> **Data to use**:
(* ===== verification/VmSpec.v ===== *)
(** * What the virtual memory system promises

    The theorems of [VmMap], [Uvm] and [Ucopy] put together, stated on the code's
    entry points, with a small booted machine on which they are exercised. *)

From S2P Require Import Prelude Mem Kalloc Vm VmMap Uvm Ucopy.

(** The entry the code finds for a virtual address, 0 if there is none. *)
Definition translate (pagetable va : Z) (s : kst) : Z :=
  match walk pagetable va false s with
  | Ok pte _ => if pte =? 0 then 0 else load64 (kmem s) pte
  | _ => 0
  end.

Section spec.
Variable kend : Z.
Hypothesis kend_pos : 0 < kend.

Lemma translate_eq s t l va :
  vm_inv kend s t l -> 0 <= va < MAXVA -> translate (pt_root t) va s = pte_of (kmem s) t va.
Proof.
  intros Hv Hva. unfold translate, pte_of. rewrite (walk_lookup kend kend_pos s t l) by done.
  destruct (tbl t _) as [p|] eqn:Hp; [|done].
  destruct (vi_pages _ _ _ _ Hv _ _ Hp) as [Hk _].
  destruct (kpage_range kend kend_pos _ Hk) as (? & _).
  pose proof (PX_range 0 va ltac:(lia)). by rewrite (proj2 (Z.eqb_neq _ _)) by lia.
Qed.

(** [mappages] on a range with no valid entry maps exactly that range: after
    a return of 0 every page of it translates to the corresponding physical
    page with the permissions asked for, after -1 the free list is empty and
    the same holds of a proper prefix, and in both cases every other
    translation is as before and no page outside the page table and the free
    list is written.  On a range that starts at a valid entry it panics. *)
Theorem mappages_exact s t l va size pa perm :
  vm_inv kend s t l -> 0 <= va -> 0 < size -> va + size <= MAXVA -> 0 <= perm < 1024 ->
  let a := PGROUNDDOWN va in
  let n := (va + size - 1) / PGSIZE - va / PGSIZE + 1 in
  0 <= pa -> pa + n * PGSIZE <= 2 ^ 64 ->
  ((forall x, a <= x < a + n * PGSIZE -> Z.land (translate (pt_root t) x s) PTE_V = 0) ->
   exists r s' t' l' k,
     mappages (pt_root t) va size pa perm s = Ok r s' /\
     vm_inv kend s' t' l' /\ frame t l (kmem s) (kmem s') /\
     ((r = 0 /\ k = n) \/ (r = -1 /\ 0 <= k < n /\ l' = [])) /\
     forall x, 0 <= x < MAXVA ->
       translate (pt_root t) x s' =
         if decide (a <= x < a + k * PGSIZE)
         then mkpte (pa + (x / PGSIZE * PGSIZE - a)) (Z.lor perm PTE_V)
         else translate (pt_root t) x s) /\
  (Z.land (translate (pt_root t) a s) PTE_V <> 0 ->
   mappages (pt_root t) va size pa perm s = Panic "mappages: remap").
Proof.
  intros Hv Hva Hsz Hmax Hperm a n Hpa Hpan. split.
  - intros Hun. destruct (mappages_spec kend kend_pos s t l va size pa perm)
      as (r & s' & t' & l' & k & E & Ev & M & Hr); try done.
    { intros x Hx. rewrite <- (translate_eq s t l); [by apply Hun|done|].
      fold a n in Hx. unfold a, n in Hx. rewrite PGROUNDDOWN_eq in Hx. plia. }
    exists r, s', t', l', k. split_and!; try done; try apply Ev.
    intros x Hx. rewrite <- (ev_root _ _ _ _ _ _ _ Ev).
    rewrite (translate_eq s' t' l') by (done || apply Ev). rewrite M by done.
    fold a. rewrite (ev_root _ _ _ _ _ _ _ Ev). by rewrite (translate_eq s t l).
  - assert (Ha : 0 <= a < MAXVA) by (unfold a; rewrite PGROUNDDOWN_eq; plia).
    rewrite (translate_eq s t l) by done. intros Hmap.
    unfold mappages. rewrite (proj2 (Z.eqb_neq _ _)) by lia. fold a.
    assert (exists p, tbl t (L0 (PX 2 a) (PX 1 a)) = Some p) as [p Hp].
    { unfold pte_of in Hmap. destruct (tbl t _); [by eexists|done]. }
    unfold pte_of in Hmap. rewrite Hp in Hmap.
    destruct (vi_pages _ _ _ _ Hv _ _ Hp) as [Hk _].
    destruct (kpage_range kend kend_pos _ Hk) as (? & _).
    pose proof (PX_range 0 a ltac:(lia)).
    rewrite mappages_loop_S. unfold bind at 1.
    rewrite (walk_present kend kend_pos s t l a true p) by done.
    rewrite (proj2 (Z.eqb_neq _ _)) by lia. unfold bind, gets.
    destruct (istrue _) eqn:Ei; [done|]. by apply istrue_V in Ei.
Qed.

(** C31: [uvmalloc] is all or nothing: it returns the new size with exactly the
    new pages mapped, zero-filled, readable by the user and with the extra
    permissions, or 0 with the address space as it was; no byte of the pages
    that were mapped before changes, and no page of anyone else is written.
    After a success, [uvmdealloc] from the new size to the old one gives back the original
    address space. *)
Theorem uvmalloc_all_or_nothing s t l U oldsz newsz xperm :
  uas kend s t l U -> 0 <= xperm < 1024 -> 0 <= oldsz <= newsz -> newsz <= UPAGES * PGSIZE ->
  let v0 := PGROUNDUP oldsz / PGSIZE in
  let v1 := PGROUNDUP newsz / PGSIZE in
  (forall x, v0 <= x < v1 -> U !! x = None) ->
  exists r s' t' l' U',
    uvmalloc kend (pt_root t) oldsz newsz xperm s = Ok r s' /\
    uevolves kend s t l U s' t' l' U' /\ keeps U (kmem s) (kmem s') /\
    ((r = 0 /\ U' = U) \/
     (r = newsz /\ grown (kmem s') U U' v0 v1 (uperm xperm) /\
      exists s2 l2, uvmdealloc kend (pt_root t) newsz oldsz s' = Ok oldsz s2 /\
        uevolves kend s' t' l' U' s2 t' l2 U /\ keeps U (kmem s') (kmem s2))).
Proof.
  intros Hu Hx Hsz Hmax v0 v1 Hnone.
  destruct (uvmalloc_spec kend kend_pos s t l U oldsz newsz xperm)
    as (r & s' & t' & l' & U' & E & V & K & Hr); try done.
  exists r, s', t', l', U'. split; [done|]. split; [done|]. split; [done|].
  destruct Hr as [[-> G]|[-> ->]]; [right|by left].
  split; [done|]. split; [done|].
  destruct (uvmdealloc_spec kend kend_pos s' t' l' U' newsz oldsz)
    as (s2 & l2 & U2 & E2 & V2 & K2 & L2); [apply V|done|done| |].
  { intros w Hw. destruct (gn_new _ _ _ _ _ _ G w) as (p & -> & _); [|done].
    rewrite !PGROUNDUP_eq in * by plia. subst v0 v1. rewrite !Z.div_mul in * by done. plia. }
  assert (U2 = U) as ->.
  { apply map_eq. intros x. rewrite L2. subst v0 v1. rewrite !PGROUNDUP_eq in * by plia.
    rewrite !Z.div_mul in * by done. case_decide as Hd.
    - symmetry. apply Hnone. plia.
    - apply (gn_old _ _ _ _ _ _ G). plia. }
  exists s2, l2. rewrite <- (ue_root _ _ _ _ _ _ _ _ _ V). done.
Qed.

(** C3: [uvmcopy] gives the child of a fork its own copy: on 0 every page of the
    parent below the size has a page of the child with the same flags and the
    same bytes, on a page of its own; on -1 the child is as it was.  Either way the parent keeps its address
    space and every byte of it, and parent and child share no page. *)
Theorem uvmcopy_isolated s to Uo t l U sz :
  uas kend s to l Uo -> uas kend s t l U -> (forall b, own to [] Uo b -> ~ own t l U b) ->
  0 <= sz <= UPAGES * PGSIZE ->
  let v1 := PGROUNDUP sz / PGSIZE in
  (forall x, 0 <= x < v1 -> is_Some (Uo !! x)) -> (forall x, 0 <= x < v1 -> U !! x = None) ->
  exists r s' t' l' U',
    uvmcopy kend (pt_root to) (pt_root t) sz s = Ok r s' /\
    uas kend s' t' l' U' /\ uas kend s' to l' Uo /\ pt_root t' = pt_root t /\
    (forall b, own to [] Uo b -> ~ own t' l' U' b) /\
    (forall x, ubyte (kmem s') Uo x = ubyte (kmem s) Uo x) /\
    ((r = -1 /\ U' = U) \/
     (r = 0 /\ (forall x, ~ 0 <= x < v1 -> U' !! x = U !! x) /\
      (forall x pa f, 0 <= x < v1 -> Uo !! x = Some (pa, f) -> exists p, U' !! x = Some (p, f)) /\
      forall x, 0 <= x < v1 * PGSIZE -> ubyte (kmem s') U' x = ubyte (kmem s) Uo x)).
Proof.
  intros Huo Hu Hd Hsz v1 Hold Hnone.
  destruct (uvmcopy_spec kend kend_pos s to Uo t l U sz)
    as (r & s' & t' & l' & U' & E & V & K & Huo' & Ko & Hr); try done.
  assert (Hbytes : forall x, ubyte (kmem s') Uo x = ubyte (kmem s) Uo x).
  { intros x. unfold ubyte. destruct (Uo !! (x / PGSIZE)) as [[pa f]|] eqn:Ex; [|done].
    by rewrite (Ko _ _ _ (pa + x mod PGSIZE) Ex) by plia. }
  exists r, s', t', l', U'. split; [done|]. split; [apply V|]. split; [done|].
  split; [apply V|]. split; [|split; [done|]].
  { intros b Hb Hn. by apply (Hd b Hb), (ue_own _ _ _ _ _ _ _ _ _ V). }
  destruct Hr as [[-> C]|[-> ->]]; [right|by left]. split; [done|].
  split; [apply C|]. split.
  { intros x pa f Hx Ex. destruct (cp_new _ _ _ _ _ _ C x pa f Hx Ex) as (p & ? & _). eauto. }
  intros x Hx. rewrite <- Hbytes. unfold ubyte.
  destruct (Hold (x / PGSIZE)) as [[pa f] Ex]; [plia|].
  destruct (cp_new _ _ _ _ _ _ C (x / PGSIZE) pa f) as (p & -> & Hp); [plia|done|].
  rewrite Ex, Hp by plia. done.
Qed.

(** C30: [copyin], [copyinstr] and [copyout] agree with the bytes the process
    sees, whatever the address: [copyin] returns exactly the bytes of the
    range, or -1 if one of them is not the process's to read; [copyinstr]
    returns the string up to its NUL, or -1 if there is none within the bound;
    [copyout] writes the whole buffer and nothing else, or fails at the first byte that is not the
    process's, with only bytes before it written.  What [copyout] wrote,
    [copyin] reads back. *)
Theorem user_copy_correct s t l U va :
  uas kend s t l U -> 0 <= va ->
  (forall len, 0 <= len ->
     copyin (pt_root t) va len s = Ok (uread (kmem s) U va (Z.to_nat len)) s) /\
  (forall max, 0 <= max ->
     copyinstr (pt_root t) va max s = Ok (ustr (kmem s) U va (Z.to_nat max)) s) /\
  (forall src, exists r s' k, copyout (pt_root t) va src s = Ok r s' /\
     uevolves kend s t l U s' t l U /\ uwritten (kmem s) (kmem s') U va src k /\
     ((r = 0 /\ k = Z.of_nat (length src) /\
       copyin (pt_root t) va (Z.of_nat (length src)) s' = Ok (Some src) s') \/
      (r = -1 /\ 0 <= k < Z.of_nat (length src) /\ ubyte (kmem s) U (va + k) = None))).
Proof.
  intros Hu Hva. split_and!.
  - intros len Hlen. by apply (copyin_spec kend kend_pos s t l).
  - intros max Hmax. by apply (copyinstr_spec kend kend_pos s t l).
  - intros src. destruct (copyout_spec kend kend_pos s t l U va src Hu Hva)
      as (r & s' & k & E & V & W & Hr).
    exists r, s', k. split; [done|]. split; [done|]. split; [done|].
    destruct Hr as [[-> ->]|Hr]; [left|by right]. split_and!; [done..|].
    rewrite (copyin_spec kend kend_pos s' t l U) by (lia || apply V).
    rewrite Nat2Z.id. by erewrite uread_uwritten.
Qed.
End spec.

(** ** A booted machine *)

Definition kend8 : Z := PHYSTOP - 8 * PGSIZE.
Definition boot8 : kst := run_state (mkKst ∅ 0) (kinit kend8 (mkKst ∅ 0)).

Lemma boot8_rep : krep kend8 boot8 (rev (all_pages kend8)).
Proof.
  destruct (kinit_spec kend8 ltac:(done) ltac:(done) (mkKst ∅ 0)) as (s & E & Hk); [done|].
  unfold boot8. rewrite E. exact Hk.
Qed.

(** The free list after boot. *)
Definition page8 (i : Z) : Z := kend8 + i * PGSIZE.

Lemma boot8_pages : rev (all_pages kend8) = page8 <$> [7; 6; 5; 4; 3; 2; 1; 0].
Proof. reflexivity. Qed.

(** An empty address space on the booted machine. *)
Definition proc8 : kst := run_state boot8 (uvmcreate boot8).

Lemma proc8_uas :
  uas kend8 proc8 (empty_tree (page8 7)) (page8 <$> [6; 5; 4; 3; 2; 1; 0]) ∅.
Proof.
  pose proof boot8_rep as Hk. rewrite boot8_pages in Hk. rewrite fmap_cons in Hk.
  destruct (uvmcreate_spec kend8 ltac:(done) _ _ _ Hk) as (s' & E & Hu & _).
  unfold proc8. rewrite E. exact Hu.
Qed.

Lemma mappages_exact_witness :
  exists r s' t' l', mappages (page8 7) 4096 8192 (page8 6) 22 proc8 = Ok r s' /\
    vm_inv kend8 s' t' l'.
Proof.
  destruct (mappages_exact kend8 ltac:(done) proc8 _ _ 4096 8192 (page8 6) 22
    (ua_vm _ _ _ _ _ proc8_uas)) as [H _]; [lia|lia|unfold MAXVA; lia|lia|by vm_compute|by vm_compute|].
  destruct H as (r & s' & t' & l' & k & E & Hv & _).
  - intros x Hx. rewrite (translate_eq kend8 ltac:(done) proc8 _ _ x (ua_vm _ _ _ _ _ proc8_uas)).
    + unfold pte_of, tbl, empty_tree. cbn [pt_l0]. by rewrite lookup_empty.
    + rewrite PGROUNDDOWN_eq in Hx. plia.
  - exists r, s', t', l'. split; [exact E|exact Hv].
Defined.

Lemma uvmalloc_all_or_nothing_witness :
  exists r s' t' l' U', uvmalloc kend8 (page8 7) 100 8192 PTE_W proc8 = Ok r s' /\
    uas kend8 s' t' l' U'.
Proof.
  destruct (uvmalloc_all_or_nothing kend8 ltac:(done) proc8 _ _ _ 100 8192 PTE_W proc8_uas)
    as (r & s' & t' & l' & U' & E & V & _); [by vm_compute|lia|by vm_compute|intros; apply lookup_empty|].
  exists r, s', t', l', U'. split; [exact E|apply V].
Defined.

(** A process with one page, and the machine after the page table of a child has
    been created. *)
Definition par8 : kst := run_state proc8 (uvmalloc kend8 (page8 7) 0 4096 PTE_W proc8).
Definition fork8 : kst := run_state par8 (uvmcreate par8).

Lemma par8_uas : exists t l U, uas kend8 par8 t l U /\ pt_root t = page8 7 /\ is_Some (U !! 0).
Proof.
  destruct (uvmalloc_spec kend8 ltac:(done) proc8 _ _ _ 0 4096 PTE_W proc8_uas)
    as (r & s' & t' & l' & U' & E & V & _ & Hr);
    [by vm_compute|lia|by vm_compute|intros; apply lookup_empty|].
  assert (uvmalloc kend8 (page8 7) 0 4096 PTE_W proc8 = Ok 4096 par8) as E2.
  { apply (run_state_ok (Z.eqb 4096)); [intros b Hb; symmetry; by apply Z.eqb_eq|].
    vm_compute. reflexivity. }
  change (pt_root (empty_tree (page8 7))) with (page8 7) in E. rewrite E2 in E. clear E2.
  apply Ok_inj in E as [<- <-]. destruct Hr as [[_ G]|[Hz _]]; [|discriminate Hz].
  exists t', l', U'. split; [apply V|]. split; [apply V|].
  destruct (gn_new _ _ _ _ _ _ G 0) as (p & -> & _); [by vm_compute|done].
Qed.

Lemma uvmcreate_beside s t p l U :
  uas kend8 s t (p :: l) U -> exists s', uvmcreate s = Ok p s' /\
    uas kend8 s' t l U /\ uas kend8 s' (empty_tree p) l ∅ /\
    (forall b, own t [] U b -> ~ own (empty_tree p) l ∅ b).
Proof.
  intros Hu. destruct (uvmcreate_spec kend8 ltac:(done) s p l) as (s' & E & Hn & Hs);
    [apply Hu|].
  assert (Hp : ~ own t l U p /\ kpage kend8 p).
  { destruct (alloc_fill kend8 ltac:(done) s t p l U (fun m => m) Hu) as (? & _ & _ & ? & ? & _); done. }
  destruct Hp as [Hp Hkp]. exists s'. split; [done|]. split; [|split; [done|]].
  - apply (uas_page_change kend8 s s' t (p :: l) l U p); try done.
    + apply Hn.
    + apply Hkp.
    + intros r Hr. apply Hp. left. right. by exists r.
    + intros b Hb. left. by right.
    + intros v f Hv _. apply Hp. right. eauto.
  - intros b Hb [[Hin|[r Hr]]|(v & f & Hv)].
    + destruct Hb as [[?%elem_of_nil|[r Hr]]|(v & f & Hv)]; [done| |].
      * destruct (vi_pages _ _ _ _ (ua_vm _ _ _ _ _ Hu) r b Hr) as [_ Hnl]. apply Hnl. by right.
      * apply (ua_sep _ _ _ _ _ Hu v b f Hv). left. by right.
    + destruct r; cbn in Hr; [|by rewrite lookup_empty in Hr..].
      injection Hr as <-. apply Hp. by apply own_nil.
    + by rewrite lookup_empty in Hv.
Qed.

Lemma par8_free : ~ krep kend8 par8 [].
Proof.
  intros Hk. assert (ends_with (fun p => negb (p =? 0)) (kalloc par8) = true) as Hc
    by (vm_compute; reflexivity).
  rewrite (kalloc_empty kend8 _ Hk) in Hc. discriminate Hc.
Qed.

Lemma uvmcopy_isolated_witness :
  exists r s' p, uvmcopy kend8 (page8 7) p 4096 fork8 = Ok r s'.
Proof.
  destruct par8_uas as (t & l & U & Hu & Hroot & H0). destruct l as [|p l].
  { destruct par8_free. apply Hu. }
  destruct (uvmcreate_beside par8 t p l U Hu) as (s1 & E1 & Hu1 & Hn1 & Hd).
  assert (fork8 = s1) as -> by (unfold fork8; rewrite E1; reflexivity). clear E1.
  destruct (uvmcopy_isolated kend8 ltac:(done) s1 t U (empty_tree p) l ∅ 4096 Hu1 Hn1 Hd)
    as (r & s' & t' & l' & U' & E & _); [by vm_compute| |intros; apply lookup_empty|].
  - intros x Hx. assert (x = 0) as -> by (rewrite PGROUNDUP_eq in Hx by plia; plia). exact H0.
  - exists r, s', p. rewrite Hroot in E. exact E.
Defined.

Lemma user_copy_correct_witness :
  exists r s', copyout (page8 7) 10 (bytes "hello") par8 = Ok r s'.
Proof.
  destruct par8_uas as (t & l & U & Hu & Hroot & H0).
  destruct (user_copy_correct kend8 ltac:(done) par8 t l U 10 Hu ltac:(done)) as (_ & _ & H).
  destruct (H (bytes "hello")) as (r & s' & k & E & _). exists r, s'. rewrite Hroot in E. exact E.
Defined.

> **Exercise directions**: In the data above, find the line that contains "a return of", then reproduce exactly every line from the first line through that line.

> **Completed exercise**:
(* ===== verification/VmSpec.v ===== *)
(** * What the virtual memory system promises

    The theorems of [VmMap], [Uvm] and [Ucopy] put together, stated on the code's
    entry points, with a small booted machine on which they are exercised. *)

From S2P Require Import Prelude Mem Kalloc Vm VmMap Uvm Ucopy.

(** The entry the code finds for a virtual address, 0 if there is none. *)
Definition translate (pagetable va : Z) (s : kst) : Z :=
  match walk pagetable va false s with
  | Ok pte _ => if pte =? 0 then 0 else load64 (kmem s) pte
  | _ => 0
  end.

Section spec.
Variable kend : Z.
Hypothesis kend_pos : 0 < kend.

Lemma translate_eq s t l va :
  vm_inv kend s t l -> 0 <= va < MAXVA -> translate (pt_root t) va s = pte_of (kmem s) t va.
Proof.
  intros Hv Hva. unfold translate, pte_of. rewrite (walk_lookup kend kend_pos s t l) by done.
  destruct (tbl t _) as [p|] eqn:Hp; [|done].
  destruct (vi_pages _ _ _ _ Hv _ _ Hp) as [Hk _].
  destruct (kpage_range kend kend_pos _ Hk) as (? & _).
  pose proof (PX_range 0 va ltac:(lia)). by rewrite (proj2 (Z.eqb_neq _ _)) by lia.
Qed.

(** [mappages] on a range with no valid entry maps exactly that range: after
    a return of 0 every page of it translates to the corresponding physical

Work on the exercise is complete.